Wszyscy, choć Hanka ostatnio bardziej uwielbia robić z nich papkę niż je zjadać...
Dlatego też Młoda dostaje brokuły w czymś.
O na przykład w takiej tarcie...
Przyznaję jednak, że i tu czasem matka przegrywa z zamiłowaniem dziecka do robienia pure, w tym przypadku brokułowo-jajecznego...
Tartę robi się niezwykle prosto...
Najpierw należy przygotować ciasto kruche.
2 szklanki mąki razowej (można pół na pół z pszenną)
pół kostki masła (można użyć margaryny, ale to już nie to)

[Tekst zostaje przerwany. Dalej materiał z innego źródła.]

(** One axis of a cell's quantizer, for a bound [ub] and the half step
    [h] that float64 computes for it. *)
Lemma cell_axis_saturated (ub k : Z) (h v : Q) :
  1023 <= ub < 2 ^ 32 →
  (2 ^ (-22) + 2 ^ (-21) <= h)%Q →
  (inject_Z ub * (h + (2 ^ (-22) + 2 ^ (-21)) + 2 ^ (-63)) + 2 ^ (-54) < 1)%Q →
  (1 <= (1 + h - (2 ^ (-22) + 2 ^ (-21))) * (1 - 2 ^ (-53)) * (1 - 2 ^ (-53)))%Q →
  saturated ub k v
    (clamp_cast nonfinite_as_uint32 ub
       (scaled_value (Fin (inject_Z ub))
          (fadd (fsub (of_Z 0) (of_Z k)) (Fin h)) (Fin v))).
Proof.
  intros Hub Hh Hlow Hhigh Hk.
  assert (1023 <= inject_Z ub)%Q as Hubq.
  { change 1023%Q with (inject_Z 1023). rewrite <- Zle_Qle. lia. }
  assert (0 < 2 ^ (-22) + 2 ^ (-21))%Q as Hd by done.
  assert (0 < 2 ^ (-63))%Q as He1 by done.
  assert (0 < 2 ^ (-54))%Q as He2 by done.
  assert (0 < 2 ^ (-53))%Q as Hu0 by done.
  assert (2 ^ (-53) < 1)%Q as Hu1 by done.
  assert (2 ^ (-9) == 1 # 512)%Q as H9 by done.
  assert (2 ^ 0 == 1)%Q as H0 by done.
  assert (2 ^ (-1022) < 1)%Q as Hmin by done.
  pose proof (pow2_pos (-1022)) as Hminpos.
  set (δ := (2 ^ (-22) + 2 ^ (-21))%Q) in *.
  set (e1 := (2 ^ (-63))%Q) in *. set (e2 := (2 ^ (-54))%Q) in *.
  set (u := (2 ^ (-53))%Q) in *. set (lo := (2 ^ (-1022))%Q) in *.
  set (U := inject_Z ub) in *.
  assert (h + δ < 1 # 1023)%Q as Hh1.
  { clearbody δ e1 e2 u lo U. nra. }
  destruct (cell_offset_close k h Hk) as (o & -> & Ho1 & Ho2);
    [clearbody δ; lra | lra |].
  fold δ in Ho1, Ho2. unfold scaled_value, fadd.
  destruct (fmul_positive_infinity U ltac:(lra)) as [Hpinf Hninf].
  split.
  - intros Hv.
    destruct (round64_upper (v + o) (h + δ) (-10))
      as [-> | (rt & -> & Hrt)];
      [lra | lra | change (-10 + 1) with (-9); rewrite H9; lra | lia | |].
    { by rewrite Hninf. }
    change (Z.max (-10 - 53) (-1075)) with (-63) in Hrt. fold e1 in Hrt.
    unfold fmul.
    assert (U * rt <= U * (h + δ + e1))%Q as Hprod.
    { apply Qmult_le_l; lra. }
    destruct (round64_upper (U * rt) (U * (h + δ + e1)) (-1))
      as [-> | (rs & -> & Hrs)];
      [ done
      | apply Qmult_lt_0_compat; lra
      | change (-1 + 1) with 0; rewrite H0; lra
      | lia | done |].
    change (Z.max (-1 - 53) (-1075)) with (-54) in Hrs. fold e2 in Hrs.
    cbn [clamp_cast]. apply clamp_floor_low; [lia | lra].
  - intros Hv.
    assert (1 <= 1 + h - δ)%Q as HA by lra.
    destruct (round64_lower (v + o) (1 + h - δ))
      as [-> | (rt & -> & Hrt)]; [lra | fold lo; lra | |].
    { by rewrite Hpinf. }
    fold u in Hrt. unfold fmul.
    assert (U * ((1 + h - δ) * (1 - u)) <= U * rt)%Q as Hprod.
    { apply Qmult_le_l; lra. }
    assert (1 <= (1 + h - δ) * (1 - u))%Q as HA1.
    { clearbody δ e1 e2 u lo U. nra. }
    destruct (round64_lower (U * rt) (U * ((1 + h - δ) * (1 - u))))
      as [-> | (rs & -> & Hrs)]; [done | | done |].
    { fold lo. clearbody δ e1 e2 u lo U. nra. }
    fold u in Hrs. cbn [clamp_cast]. apply clamp_floor_high; [lia|].
    fold U. clearbody δ e1 e2 u lo U. nra.
Qed.

(** The scaled value of a finite coordinate is never NaN. *)
Lemma cell_axis_not_nan (ub k : Z) (h v : Q) :
  0 < ub →
  scaled_value (Fin (inject_Z ub))
    (fadd (fsub (of_Z 0) (of_Z k)) (Fin h)) (Fin v) ≠ NaN.
Proof.
  intros Hub. unfold scaled_value. apply fmul_positive_not_nan.
  - change 0%Q with (inject_Z 0). rewrite <- Zlt_Qlt. lia.
  - apply fadd_finite_not_nan_l, fadd_finite_not_nan.
    unfold fsub. rewrite (of_Z_exact 0) by done.
    apply fadd_finite_not_nan_l, fneg_not_nan, round64_not_nan.
Qed.

(** The quantizer both decompositions build for a cell: the scale is
    the upper bound on every axis, the offset is the half step minus
    the cell's origin. *)
Lemma cell_quantizer_parameters (bits x y z : Z) :
  bits = 10 ∨ bits = 16 →
  ∃ h : Q,
    cell_quantizer (x, y, z) bits
    = Ok {| upper_bound := 2 ^ bits - 1;
            scale := (Fin (inject_Z (2 ^ bits - 1)),
                      Fin (inject_Z (2 ^ bits - 1)),
                      Fin (inject_Z (2 ^ bits - 1)));
            offset := (fadd (fsub (of_Z 0) (of_Z x)) (Fin h),
                       fadd (fsub (of_Z 0) (of_Z y)) (Fin h),
                       fadd (fsub (of_Z 0) (of_Z z)) (Fin h)) |}
    ∧ (2 ^ (-22) + 2 ^ (-21) <= h)%Q
    ∧ (inject_Z (2 ^ bits - 1) * (h + (2 ^ (-22) + 2 ^ (-21)) + 2 ^ (-63))
       + 2 ^ (-54) < 1)%Q
    ∧ (1 <= (1 + h - (2 ^ (-22) + 2 ^ (-21)))
            * (1 - 2 ^ (-53)) * (1 - 2 ^ (-53)))%Q.
Proof.
  intros Hbits. unfold cell_quantizer.
  rewrite Quantize_init_accepted by done.
  unfold vec3_of_Z. cbn [vmap vzip fst snd].
  destruct Hbits as [-> | ->].
  - assert (fdiv (of_Z (2 ^ 10 - 1)) (of_Z 1) = Fin (inject_Z (2 ^ 10 - 1)))
      as -> by (vm_compute; reflexivity).
    destruct (fdiv (Fin (1 # 2)) (Fin (inject_Z (2 ^ 10 - 1)))) as [h| | |] eqn:E;
      try (vm_compute in E; discriminate E).
    exists h. split; [done|].
    vm_compute in E. injection E as <-. by vm_compute.
  - assert (fdiv (of_Z (2 ^ 16 - 1)) (of_Z 1) = Fin (inject_Z (2 ^ 16 - 1)))
      as -> by (vm_compute; reflexivity).
    destruct (fdiv (Fin (1 # 2)) (Fin (inject_Z (2 ^ 16 - 1)))) as [h| | |] eqn:E;
      try (vm_compute in E; discriminate E).
    exists h. split; [done|].
    vm_compute in E. injection E as <-. by vm_compute.
Qed.

End CellQuantizer.

Section QuantizeClaims.
Context `{Collaborators}.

szczypta soli - niekoniecznie
ok 2 łyżek bardzo zimnej wody - przygotujcie więcej, bo razówka bardzo pije wodę
Mąkę przesiewamy, dodajemy sól i masło (masło musi być zimne!!!!), następnie siekamy nożem.
Posiekaną mąkę i masło rozcieramy w palcach (tak jakbyśmy kruszonką sypali ciasto), a potem prędko zagniatamy na jednolitą masę.
Ciasto trzeba wyrobić dokładnie, ale szybko. W przeciwnym razie będzie twarde!
Wkładamy do lodówki na ok 30 minut. Ten krok można pominąć, jeśli się nam śpieszy.
Wyjmujemy ciasto z lodówki, wałkujemy i przekładamy do blachy na tartę (ja używam tortownicy, albo okrągłego naczynia żaroodpornego, a dla Hanki tartaletek). Można też po prostu urywać po kawałku i układać w formie.
Ciasto w formie nakłuwamy widelcem, żeby nie wyrosło albo układamy na nim papier do pieczenia i wysypujemy np. fasolę:) To obciąży ciasto i przyniesie taki sam efekt jak nakłuwanie:)
Podpiekamy w 200 stopniach około 15 minut.
...fragment TEGO oto posta.
Następnie przygotowujemy taki zestaw (najlepiej wtedy, gdy ciasto jest w lodówce):
Zdjęcie pamięta jeszcze stare mieszkanie i granitową deskę (tak, tę samą, która na nowym mieszkaniu aktywowała fontannę wody sięgającą połowy kuchni...)
Wróćmy jednak do tarty...
Zatem, ciasto mamy podpieczone...
Wykładamy nań brokuły i zalewamy masą jajeczno - serową
Pieczemy ok 30 minut, ale najlepszym wyznacznikiem gotowości tarty do spożycia powinna być jej konsystencja.
Masa powinna być ścięta. Jeśli nie jest, pieczemy dalej.